Wednesday, November 29, 2006

Hardly

We've got it so easy, in so many ways. I do know this, and am ever grateful. But sometimes, it's just hard.

For example:

It's hard to be 22 months old, to know exactly what you want, to have the burgeoning ability to verbalize your wants and needs... and to have your mother incorrectly and persistently assume that you're asking for a second helping of lunch when you are so clearly trying to discuss your fascination with dump trucks.


It's hard to get a head start on world domination when at every turn, you are rebuked for ripping toys (toys that, it should be noted, are just as equally yours) from your sister's hands. Surely the Donald never had to put up with such nonsense.

It's hard to retain your perspective, sanity, humor and hearing after a full day of mothering someone whose initial response to any altercation, misunderstanding, misappropriation or petty frustration is to scream at such a high pitch and consistent vibration that she regularly trips the glass break alarm.


It's hard to stay on your best behavior and follow someone else's rules when, after five straight hours of doing the same, every fiber of your being commands you to run down the long school hallway in a crazy zig-zag, throwing papers into the air and sharing your loudest and most realistic monkey impersonation with all passers-by.

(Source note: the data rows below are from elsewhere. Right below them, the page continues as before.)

(** X13.  The generator stamps row [i] of a data set with [now] minus [i]
    hours, so the sort of the backend leaves the rows in their order: the
    window of limit [n] is the first [n] rows of the data set, and no two
    rows share a timestamp. *)
Theorem stamped_window (now : Z) (rows : list Doc) (n : nat) :
  find_recent (GeneratorData.add_timestamps now rows) n
  = take n (GeneratorData.add_timestamps now rows) /\
  NoDup (map timestamp (GeneratorData.add_timestamps now rows)) /\
  length (GeneratorData.add_timestamps now rows) = length rows.
Proof.
  unfold find_recent, GeneratorData.add_timestamps.
  rewrite sort_desc_stamp_from. split; [reflexivity |].
  assert (Hgen : forall i,
             NoDup (map timestamp (GeneratorData.stamp_from now i rows)) /\
             (forall t, In (Some t) (map timestamp (GeneratorData.stamp_from now i rows)) ->
                        t <= now - i * GeneratorData.hour) /\
             length (GeneratorData.stamp_from now i rows) = length rows).
  { induction rows as [| d rows IH]; intros i.
    - split; [constructor | split; [intros t [] | reflexivity]].
    - destruct (IH (i + 1)) as (Hn & Hb & Hl).
      cbn [GeneratorData.stamp_from map timestamp GeneratorData.set_timestamp length].
      split; [| split].
      + constructor; [| exact Hn].
        intros Hin. apply list_elem_of_In, Hb in Hin.
        unfold GeneratorData.hour in Hin. lia.
      + intros t [E | Hin]; [injection E as <-; lia |].
        apply Hb in Hin. unfold GeneratorData.hour in *. lia.
      + rewrite Hl. reflexivity. }
  destruct (Hgen 0) as (Hn & _ & Hl). split; assumption.
Qed.
(** C9: applying a child result a second time changes neither the
    participant table nor the read point, and returns what the first
    application returned; the two merges it is made of are idempotent. *)
Theorem C9_apply_child_result_idempotent result s :
  ∃ status s1 out1 s2 out2,
    ApplyChildResult result s = Done status s1 out1 ∧
    ApplyChildResult result s1 = Done status s2 out2 ∧
    tablets_ s2 = tablets_ s1 ∧
    read_point_ s2 = read_point_ s1 ∧
    (∀ t source, MergeFromPB (MergeFromPB t source) source = MergeFromPB t source) ∧
    (∀ rp, ApplyChildTransactionResult (ApplyChildTransactionResult rp result) result
           = ApplyChildTransactionResult rp result).
Proof.
  assert (∀ t source,
            MergeFromPB (MergeFromPB t source) source = MergeFromPB t source)
    as Hmerge.
  { intros [p] [id q]. unfold MergeFromPB. simpl. by rewrite <-orb_assoc, orb_diag. }
  destruct (decide (state_ s = kRunning)) as [Hstate|Hstate];
    [destruct (child_ s) eqn:Hchild|].
  - destruct (ApplyChildResult_refused result s) as [status E]; [by right|].
    exists status, s, [], s, []. split_and!; try done.
    intros rp. apply read_point_merge_idemp.
  - eexists OK, _, [], _, []. split_and!.
    + by apply ApplyChildResult_parent.
    + by apply ApplyChildResult_parent.
    + simpl. apply merge_tablets_idemp.
    + simpl. apply read_point_merge_idemp.
    + done.
    + intros rp. apply read_point_merge_idemp.
  - destruct (ApplyChildResult_refused result s) as [status E]; [by left|].
    exists status, s, [], s, []. split_and!; try done.
    intros rp. apply read_point_merge_idemp.
Qed.

(** ** Commit *)

Lemma Commit_completed env callback s :
  state_ s ≠ kRunning → error_ s ≠ OK →
  Commit env callback s = Done () s [RunCommitCallback callback (error_ s)].
Proof.
  intros Hstate Herr.
  unfold Commit, CheckRunning, mbind, M_bind, gets, emit.
  destruct (decide (state_ s ≠ kRunning)); [|done]. simpl.
  destruct (error_ s); done.
Qed.

(** C7: [Commit] on a ready, running transaction that is not a child, needs
    no restart and has no participant sends an abort request to the status
    tablet [t] and then runs the commit callback with Ok; it sends no
    [UpdateTransaction]. *)
Theorem C7_commit_without_participants env callback s t :
  ready_ s = true → state_ s = kRunning → child_ s = false →
  IsRestartRequired (read_point_ s) = false → tablets_ s = ∅ →
  status_tablet_ s = Some t →
  Commit env callback s =
    Done () (set_commit_callback_ (Some callback) (set_state_ kCommitted s))
      [ AbortTransaction
          {| abort_tablet_id := tablet_id t;
             abort_propagated_hybrid_time := Now env;
             abort_transaction_id := transaction_id (metadata_ s) |};
        RunCommitCallback callback OK ].
Proof.
  intros Hready Hstate Hchild Hrestart Hempty Htablet.
  unfold Commit, CheckRunning, DoCommit, DoAbort, call_commit_callback_,
    deref_status_tablet_, mbind, M_bind, gets, modify, emit.
  rewrite Hstate. simpl. rewrite Hchild, Hrestart. simpl. rewrite Hready. simpl.
  rewrite Hempty. destruct (decide _) as [_|Hne]; [|done]. simpl.
  by rewrite Htablet.
Qed.

Lemma C7_commit_without_participants_witness :
  Commit env0 5 ready0 =
    Done () (set_commit_callback_ (Some 5) (set_state_ kCommitted ready0))
      [ AbortTransaction
          {| abort_tablet_id := "status";
             abort_propagated_hybrid_time := 100;
             abort_transaction_id := 7 |};
        RunCommitCallback 5 OK ].
Proof.
  apply (C7_commit_without_participants env0 5 ready0 {| tablet_id := "status" |});
    vm_compute; reflexivity.
Defined.

(** ** Reachable states *)

Lemma reachable_run history s s' out :
  reachable s → run history s = Done () s' out → reachable s'.
Proof.
  revert s out. induction history as [|[env ev] history IH]; intros s out Hs H.
  - apply ret_Done in H as (_&->&_). done.
  - unfold run in H. simpl in H.
    apply bind_Done in H as ([]&s1&out1&out2&Hstep&Hrest&->).
    eapply IH; [|done]. by eapply reachable_step.
Qed.

Lemma reachable_ready0 : reachable ready0.
Proof.
  apply (reachable_run become_ready fresh ready0 (outputs become_ready fresh)).
  - apply reachable_new.
  - vm_compute. reflexivity.
Qed.

(** ** Errors that end the transaction *)

Lemma SetError_first status s :
  error_ s = OK →
  SetError status s = Done () (set_state_ kAborted (set_error_ status s)) [].
Proof.
  intros Herr. unfold SetError, mbind, M_bind, gets, modify. by rewrite Herr.
Qed.

Lemma latched_after history s s' out :
  run history s = Done () s' out →
  state_ s = kAborted → error_ s ≠ OK →
  state_ s' = kAborted ∧ error_ s' = error_ s.
Proof.
  intros (Hs&He&_)%run_evolves Hstate Herr. unfold state_le in Hs.
  rewrite Hstate in Hs. split.
  - destruct Hs as [?|[?|[? ?]]]; congruence.
  - destruct He as [?|(?&_)]; congruence.
Qed.

(** C6: [Flushed] with a TryAgain status on a running transaction records
    that status in [error_] and moves [state_] to [kAborted]; whatever
    happens next, a [Commit] then runs its callback with that very status.
    [Flushed] with any other error changes nothing. *)
Theorem C6_try_again_is_latched ops status s :
  reachable s → state_ s = kRunning → IsTryAgain status = true →
  ∃ s', Flushed ops status s = Done () s' [] ∧
        error_ s' = status ∧
        state_ s' = kAborted ∧
        (∀ history s'' out env callback,
           run history s' = Done () s'' out →
           Commit env callback s'' =
             Done () s'' [RunCommitCallback callback status]) ∧
        (∀ other, ok other = false → IsTryAgain other = false →
                  Flushed ops other s = Done () s []).
Proof.
  intros Hreach Hstate Htry.
  assert (error_ s = OK) as Herr by (by apply reachable_error_free).
  assert (status ≠ OK) as Hne by (by destruct status).
  exists (set_state_ kAborted (set_error_ status s)). split_and!; try done.
  - unfold Flushed. rewrite Htry.
    replace (ok status) with false by (by destruct status).
    by apply SetError_first.
  - intros history s'' out env callback Hrun.
    destruct (latched_after _ _ _ _ Hrun) as [Hstate'' Herr'']; [done|done|].
    simpl in Herr''. rewrite <-Herr''. apply Commit_completed; congruence.
  - intros other Hok Hother. unfold Flushed. by rewrite Hok, Hother.
Qed.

It's hard to be 36 years old but feel like an eight-year-old with your nose pressed against the window, waiting in vain for a visit from your daddy, because he promised he'd come.

It's hard to tie up the loose ends of a mentally and emotionally taxing workday with one eye on the ticking clock, then beat your way through a haze of red tail-lights and stop-lights to your casa de crazy, where the inhabitants greet you with pent-up energy and demands, and give you stink-eye when you ask for a moment of privacy in the loo.

It's hard to get ten preschoolers to don their soccer jerseys and smile simultaneously for a photographic souvenir of their first-ever soccer team, when all they want to do is dash across the room and tinker with every one of the super-cool video games that are blinking and beckoning them from the arcade.

It's hard to drag three tired, underfed and overstimulated children from said arcade, buckle them into car seats against their will, take them home and fling them into their respective beds amid howls of protest.

Ten seconds later, when they are snoozing happily and peacefully, it's really, really hard to fight the urge to tiptoe into their rooms and pepper their sweet, sleepy cheeks with kisses and tears of mommy love, guilt, love, hope, love and more love.

P.S. It's not even remotely easy to be voted Favorite Family Photographer by a majority of mommies across the Metroplex, but Jen has done it. Bravo!